Editor’s Note: VHA on Nov. 21 retracted its statement that it had no knowledge of lost or locked records. This update has been reflected here.
Just weeks before senior officials at the Veterans Health Administration ordered the launch of a new Online Health Care Application through Vets.gov, a senior policy adviser at the White House warned VHA officials that the new app had not been cleared by agency lawyers because of legal and technical issues that, ultimately, affected veteran enrollment across the nation.
As first reported by MeriTalk, VHA officials on June 30 ordered the launch of the Online Health Care Application (HCA) on Vets.gov without notifying or training the vast majority of VA enrollment specialists around the country and despite serious technical problems that led to tens of thousands of applications being lost or locked.
Dozens of new emails provided to MeriTalk by an agency whistleblower show that White House officials, including a member of the U.S. Digital Service, raised questions about the planned launch of the enrollment app and warned officials about potential legal problems. Those new internal VHA emails also show that as of Nov. 4, as many as 65 percent of veteran health care applications remain locked or lost, a situation described by one official as having “DIRECT NEGATIVE IMPACT on the Veteran experience.”

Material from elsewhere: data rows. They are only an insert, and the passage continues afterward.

(* ===== verification/HwStartup.v ===== *)
(** * Hardware bring-up state machine

    src/startup/hw_startup.{hpp,cpp}, src/startup/startup_results.hpp: class
    [HwStartup] with every handler, over the power stage and the current
    control it drives.  The log lines are output only and left out. *)
From Stdlib Require Import ZArith Lia Bool SpecFloat.
From stdpp Require Import base list.
From S2P Require Import Prelude Float32 PowerStage CurrentControl SettingsTypes Isr.
Import PowerStage CurrentControl Isr SettingsTypes(SettingsClient, max_phase_current).

#[local] Open Scope Z_scope.
#[local] Open Scope unimoc_scope.

Module HwStartup.

(** ** Data (startup_results.hpp) *)
Inductive FsmState :=
| kIdle | kPwmDisable | kAdcOffsetCal | kAdcNoiseFloor | kDutyForceLow | kDutyForceMid | kDutyForceHigh
| kDcLinkVoltageCheck | kGateDriverEnableCheck | kConnectMotor | kPhaseAdcAlignment
| kCurrentSenseCalibration | kDone | kFault | kNumStates.
#[export] Instance FsmState_eq_dec : EqDecision FsmState.
Proof. solve_decision. Defined.

Definition all_states : list FsmState :=
  [kIdle; kPwmDisable; kAdcOffsetCal; kAdcNoiseFloor; kDutyForceLow; kDutyForceMid; kDutyForceHigh;
   kDcLinkVoltageCheck; kGateDriverEnableCheck; kConnectMotor; kPhaseAdcAlignment;
   kCurrentSenseCalibration; kDone; kFault; kNumStates].
(** [static_cast<uint8_t>(state)] and back. *)
Definition fsm_index (s : FsmState) : Z :=
  match s with
  | kIdle => 0 | kPwmDisable => 1 | kAdcOffsetCal => 2 | kAdcNoiseFloor => 3 | kDutyForceLow => 4
  | kDutyForceMid => 5 | kDutyForceHigh => 6 | kDcLinkVoltageCheck => 7 | kGateDriverEnableCheck => 8
  | kConnectMotor => 9 | kPhaseAdcAlignment => 10 | kCurrentSenseCalibration => 11 | kDone => 12
  | kFault => 13 | kNumStates => 14
  end.
Definition fsm_of_index (i : Z) : FsmState := array_get kNumStates all_states i.
Definition is_state (a b : FsmState) : bool := bool_decide (a = b).

Inductive StartupFault :=
| fault_kNone | fault_kAborted | fault_kEmergencyStop | fault_kOvercurrent | fault_kTrip
| fault_kEnableLost | fault_kApplyFailed.
Inductive StartupNeeds := needs_kNone | needs_kDcLinkVoltage | needs_kPhaseCurrent | needs_kMotorConnected.
Inductive StartupStart := kStarted | kRunning | kNotReleased.
Inductive StartupContinue :=
| kAccepted | kNotRunning | kMeasuring | kNeedsReading | kNeedsConfirmation | kUnexpectedConfirmation.

Record StartupStatus := mkStartupStatus {
  status_step : FsmState;
  status_active : bool;
  status_measured : bool;
  status_needs : StartupNeeds;
  status_progress : Z;
  status_passed : Z;
  status_failed : Z;
  status_fault : StartupFault;
  status_started : bool }.

Definition kNumStartupSteps : Z := 14.

Record StartupResults := mkStartupResults {
  passed : list bool;
  adc_offset_a : float;
  adc_offset_b : float;
  adc_offset_c : float;
  adc_noise_rms_a : float;
  adc_noise_rms_b : float;
  gain_vdc : float;
  gain_a : float;
  gain_b : float;
  gain_c : float;
  adc_trigger_offset_optimal : Z;
  current_state : FsmState }.
#[export] Instance eta_StartupResults : Eta StartupResults := fun s =>
  mkStartupResults (passed s) (adc_offset_a s) (adc_offset_b s) (adc_offset_c s) (adc_noise_rms_a s)
    (adc_noise_rms_b s) (gain_vdc s) (gain_a s) (gain_b s) (gain_c s) (adc_trigger_offset_optimal s)
    (current_state s).
Definition StartupResults_init : StartupResults :=
  mkStartupResults (replicate 14 false) f_zero f_zero f_zero f_zero f_zero f_one f_one f_one f_one 168 kIdle.

(** ** The class (hw_startup.hpp) *)
Definition kNCal : Z := 1024.
Definition kNGate : Z := 512.
Definition kHoldSamples : Z := 1000.
Definition kNAlignSamples : Z := 256.
Definition kNSweepSteps : Z := 21.

Record HwStartup := mkHwStartup {
  (* thresholds, public *)
  offset_threshold : float;
  noise_threshold : float;
  gain_tolerance : float;
  vdc_gain_tolerance : float;
  vdc_min_valid : float;
  oc_fraction : float;
  duty_step_fraction : float;
  v_cal_fraction : float;
  (* results, public *)
  results : StartupResults;
  (* private members *)
  state_ : FsmState;
  step_done_ : bool;
  next_step_requested_ : bool;
  started_ : bool;
  reading_prompted_ : bool;
  completed_ : Z;
  fault_ : StartupFault;
  sample_count_ : Z;
  accum_a_ : double;
  accum_b_ : double;
  accum_c_ : double;
  accum_sq_a_ : double;
  accum_sq_b_ : double;
  sweep_pos_ : Z;
  sweep_noise_a_ : list float;
  base_trigger_offset_ : Z;
  gate_mean_disabled_ : float;
  gate_mean_enabled_ : float;
  gate_phase_disabled_ : bool;
  ext_current_ : float;
  ext_vdc_ : float;
  oc_limit_ : float }.
#[export] Instance eta_HwStartup : Eta HwStartup := fun s =>
  mkHwStartup (offset_threshold s) (noise_threshold s) (gain_tolerance s) (vdc_gain_tolerance s)
    (vdc_min_valid s) (oc_fraction s) (duty_step_fraction s) (v_cal_fraction s) (results s) (state_ s)
    (step_done_ s) (next_step_requested_ s) (started_ s) (reading_prompted_ s) (completed_ s) (fault_ s)
    (sample_count_ s) (accum_a_ s) (accum_b_ s) (accum_c_ s) (accum_sq_a_ s) (accum_sq_b_ s)
    (sweep_pos_ s) (sweep_noise_a_ s) (base_trigger_offset_ s) (gate_mean_disabled_ s)
    (gate_mean_enabled_ s) (gate_phase_disabled_ s) (ext_current_ s) (ext_vdc_ s) (oc_limit_ s).

Definition HwStartup_init : HwStartup :=
  mkHwStartup (f_lit 5 10) (f_lit 1 10) (f_lit 5 100) (f_lit 2 100) (f_of_Z 1) (f_lit 10 100) (f_lit 45 100)
    (f_lit 2 1000) StartupResults_init kIdle false false false false 0 fault_kNone 0 f_zero f_zero f_zero
    f_zero f_zero 0 (replicate 21 f_zero) 0 f_zero f_zero true f_zero f_zero (f_of_Z 10).

Definition kNeutralDuty : float := f_half.

(** The objects the state machine shares with the rest of the program: the
    current control it points to, the power stage and the settings. *)
Record Sys (P S : Type) := mkSys {
  fsm : HwStartup;
  cc_ : CurrentControlIsr;
  kPowerStage : PowerStageInterface P;
  settings_operations_ : S }.
Arguments mkSys {P S}.
Arguments fsm {P S}.
Arguments cc_ {P S}.
Arguments kPowerStage {P S}.
Arguments settings_operations_ {P S}.
#[export] Instance eta_Sys P S : Eta (Sys P S) := fun s =>
  mkSys (fsm s) (cc_ s) (kPowerStage s) (settings_operations_ s).

(** [s.fsm{m := v}] and [s.results{m := v}]: an assignment to a member of the
    state machine or of its results. *)
Definition on_fsm {P S} (g : HwStartup -> HwStartup) (s : Sys P S) : Sys P S := s.{fsm := g (fsm s)}.
Definition on_results (g : StartupResults -> StartupResults) (h : HwStartup) : HwStartup :=
  h.{results := g (results h)}.
Arguments on_fsm {P S} g s /.
Arguments on_results g h /.
#[local] Notation "s '.fsm{' f ':=' v '}'" := (on_fsm (set_field f v) s)
  (at level 1, left associativity, f at level 0).
#[local] Notation "s '.results{' f ':=' v '}'" := (on_fsm (on_results (set_field f v)) s)
  (at level 1, left associativity, f at level 0).

(** ** Operations (hw_startup.cpp) *)
Definition bit_of (s : FsmState) : Z := Z.shiftl 1 (fsm_index s).

Section Operations.
Context {P S : Type} `{!PowerStageOps P} `{!SettingsClient S}.
Implicit Type s : Sys P S.

Definition IsActive (h : HwStartup) : bool :=
  negb (is_state (state_ h) kIdle) && negb (is_state (state_ h) kDone) && negb (is_state (state_ h) kFault).

Definition SetExtCurrent (current : float) s : Sys P S := s.fsm{ext_current_ := current}.
Definition SetExtVdc (voltage : float) s : Sys P S := s.fsm{ext_vdc_ := voltage}.

Definition set_passed (step : FsmState) (value : bool) s : Sys P S :=
  s.results{passed := array_set (fsm_index step) value (passed (results (fsm s)))}.

Definition ForceNeutral s : Sys P S := s.{cc_ := ForceDuty kNeutralDuty kNeutralDuty kNeutralDuty (cc_ s)}.

Definition TransitionTo (next : FsmState) s : Sys P S :=
  s.fsm{state_ := next}.fsm{step_done_ := false}.fsm{next_step_requested_ := false}.fsm{sample_count_ := 0}
   .fsm{accum_a_ := f_zero}.fsm{accum_b_ := f_zero}.fsm{accum_c_ := f_zero}.fsm{accum_sq_a_ := f_zero}
   .fsm{accum_sq_b_ := f_zero}.results{current_state := next}.

Definition EnterFault (fault : StartupFault) s : Sys P S :=
  let s := s.fsm{fault_ := fault}.fsm{state_ := kFault}.results{current_state := kFault} in
  let s := ForceNeutral s in
  s.{kPowerStage := Disable (kPowerStage s)}.

Definition StartLimit s : float := f_mul (max_phase_current (settings_operations_ s)) (oc_fraction (fsm s)).

Definition RequestRun s : StartupStart * Sys P S :=
  if IsActive (fsm s) then (kRunning, s)
  else
    let s := s.fsm{state_ := kIdle}.results{current_state := kIdle} in
    let s := s.fsm{results := StartupResults_init}.fsm{sample_count_ := 0}.fsm{sweep_pos_ := 0}
              .fsm{step_done_ := false}.fsm{next_step_requested_ := false}.fsm{ext_current_ := f_zero}
              .fsm{ext_vdc_ := f_zero}.fsm{reading_prompted_ := false}.fsm{completed_ := 0}
              .fsm{fault_ := fault_kNone} in
    let s := s.fsm{oc_limit_ := StartLimit s} in
    let s := if state_eqb (GetState (kPowerStage s)) PowerStage.kFault
             then s.{kPowerStage := ClearFault (kPowerStage s)} else s in
    let s := s.{cc_ := ClearTrips (cc_ s)} in
    let s := ForceNeutral s in
    let '(released, stage) := Enable (kPowerStage s) in
    let s := s.{kPowerStage := stage} in
    if negb released then (kNotReleased, s.{cc_ := ReleaseForceDuty (cc_ s)})
    else
      let s := s.fsm{started_ := true} in
      (kStarted, TransitionTo kPwmDisable s).

Definition Needs (h : HwStartup) : StartupNeeds :=
  if negb (IsActive h) then needs_kNone
  else match state_ h with
  | kDcLinkVoltageCheck =>
      if negb (step_done_ h) && (kNCal <=? sample_count_ h) then needs_kDcLinkVoltage else needs_kNone
  | kCurrentSenseCalibration =>
      if negb (step_done_ h) && (kNCal <=? sample_count_ h) then needs_kPhaseCurrent else needs_kNone
  | kConnectMotor => if step_done_ h then needs_kMotorConnected else needs_kNone
  | _ => needs_kNone
  end.

Definition RequestNextStep (motor_connected : bool) s : StartupContinue * Sys P S :=
  if negb (IsActive (fsm s)) then (kNotRunning, s)
  else
    let continue := if negb (step_done_ (fsm s)) then (kMeasuring, s)
                    else (kAccepted, s.fsm{next_step_requested_ := true}) in
    match Needs (fsm s) with
    | needs_kDcLinkVoltage | needs_kPhaseCurrent => (kNeedsReading, s)
    | needs_kMotorConnected => if negb motor_connected then (kNeedsConfirmation, s) else continue
    | needs_kNone => if motor_connected then (kUnexpectedConfirmation, s) else continue
    end.

Definition Progress (h : HwStartup) : Z :=
  if negb (IsActive h) then (if is_state (state_ h) kDone then 100 else 0)
  else if step_done_ h then 100
  else
    let '(done, total) :=
      match state_ h with
      | kAdcOffsetCal | kAdcNoiseFloor | kDcLinkVoltageCheck | kCurrentSenseCalibration =>
          (sample_count_ h, kNCal)
      | kDutyForceLow | kDutyForceMid | kDutyForceHigh => (sample_count_ h, kHoldSamples)
      | kGateDriverEnableCheck =>
          (if gate_phase_disabled_ h then sample_count_ h else u32 (kNGate + sample_count_ h), 2 * kNGate)
      | kPhaseAdcAlignment =>
          (u32 (u32 (sweep_pos_ h * kNAlignSamples) + sample_count_ h), kNSweepSteps * kNAlignSamples)
      | _ => (sample_count_ h, 1)
      end in
    u8 (u32 (Z.min done total * 100) / total).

The number of applications estimated to have been affected by problems with HCA stands at 30,000, according to an agency whistleblower. Technical issues forced VHA officials to turn off HCA and route the applications back to an application called “Forum” for processing. All applications submitted through Vets.gov are currently being routed to the respective VA Medical Center into a holding file as they were prior to the activation of Vets.gov. Employees are working overtime to process the backlog.
However, Michele Hammonds of the VHA Office of Media Operations and Plans, said in an email, “There is no policy that states Veterans should be automatically placed on an ineligible status if the applications are missing information. Veterans are only marked as ineligible when they do not meet the basic eligibility criteria of 24 months of continuous active duty service or with no other qualifying special eligibility criteria.”
In a June 10 email addressed to Matthew Eitutis, acting director of Member Services, and two other officials from the VHA Health Resource Center, a senior adviser from the White House Office of Science and Technology Policy acknowledged being caught by surprise by the planned rollout of the new version of the Veterans Online Application (VOA) and questioned why VHA was even working on the application.
“It has come to my attention that there’s some sort of new healthcare application rolling out soon…” the White House official wrote in the email labeled For Your Eyes Only. “I’m not sure how valid this is—have you heard of this?” the official asked, adding that word of the app came to the attention of the White House after a member of the U.S. Digital Service heard about it on a conference call.
“If this is true, this could create confusion with our roll-out (and I’m not clear on why the VOA team is still doing work on VOA),” the official wrote. “Based on conversations we have been having with the [general counsel], it seems VOA has not been cleared by VA legal counsel. There are a few things in VOA that may be legally problematic.”
Internal guidance documents also show that Eitutis instituted a program called the Veteran Enrollment Re-Work Plan (VERP) and directed employees to notify veterans that they are “ineligible” for VA care “due to lack of military service information” in their applications. VA employees began to complain that missing information was not a legal justification for marking a veteran ineligible. Whistleblowers argue it was an attempt to reduce the embarrassing backlog of pending applications and that it was done without notifying veterans of their appeal rights.
Whistleblowers argue that Eitutis “made a deliberate attempt to mislead VA senior officials,” who failed to notify the White House that the deployment was a failure before President Barack Obama delivered a speech at the Disabled American Veterans conference in August praising the system.
House Veteran Affairs Committee Chairman Rep. Jeff Miller, R-Fla., called the allegations “troubling” and told MeriTalk the committee is looking into them. “Right now, it’s incumbent upon VA leaders to ensure that every veteran’s health care application receives a fair and timely evaluation,” Miller said. “We will maintain pressure on the department until we are confident that is the case.”
Problems with the new online application, particularly lack of interoperability with the VA’s main electronic health record system, known as the Veteran Information Systems and Technology Architecture (VistA), continued as late as Sept. 30, emails show.
Hammonds said, “Member Services has no knowledge of records being locked or lost as a result of problems between VistA and the Enrollment System.”
But a Sept. 30 email sent by a an eligibility and enrollment supervisor to all VHA enrollment coordinators stated “there is a big disconnect between the online application and pulling the data into VistA.” According to the supervisor, the attempt to streamline the online application by removing questions created inconsistencies in the record when it was transmitted to VistA.
“There may be a false sense that reducing the number of questions on the application reduces the ‘time of burden’ for the veteran, but in actuality it increases the overall burden for everyone,” the supervisor wrote. “For instance, veterans are no longer asked for their next of kin and emergency point of contact on the application. Now if there is no followup, which happens, not only do we carry that inconsistency, but if the veteran is at the facility or becomes [a] patient and an emergency occurs, how does medical staff know who will be notified…then what?”
Editor’s Note: This story has been updated to include responses from VHA.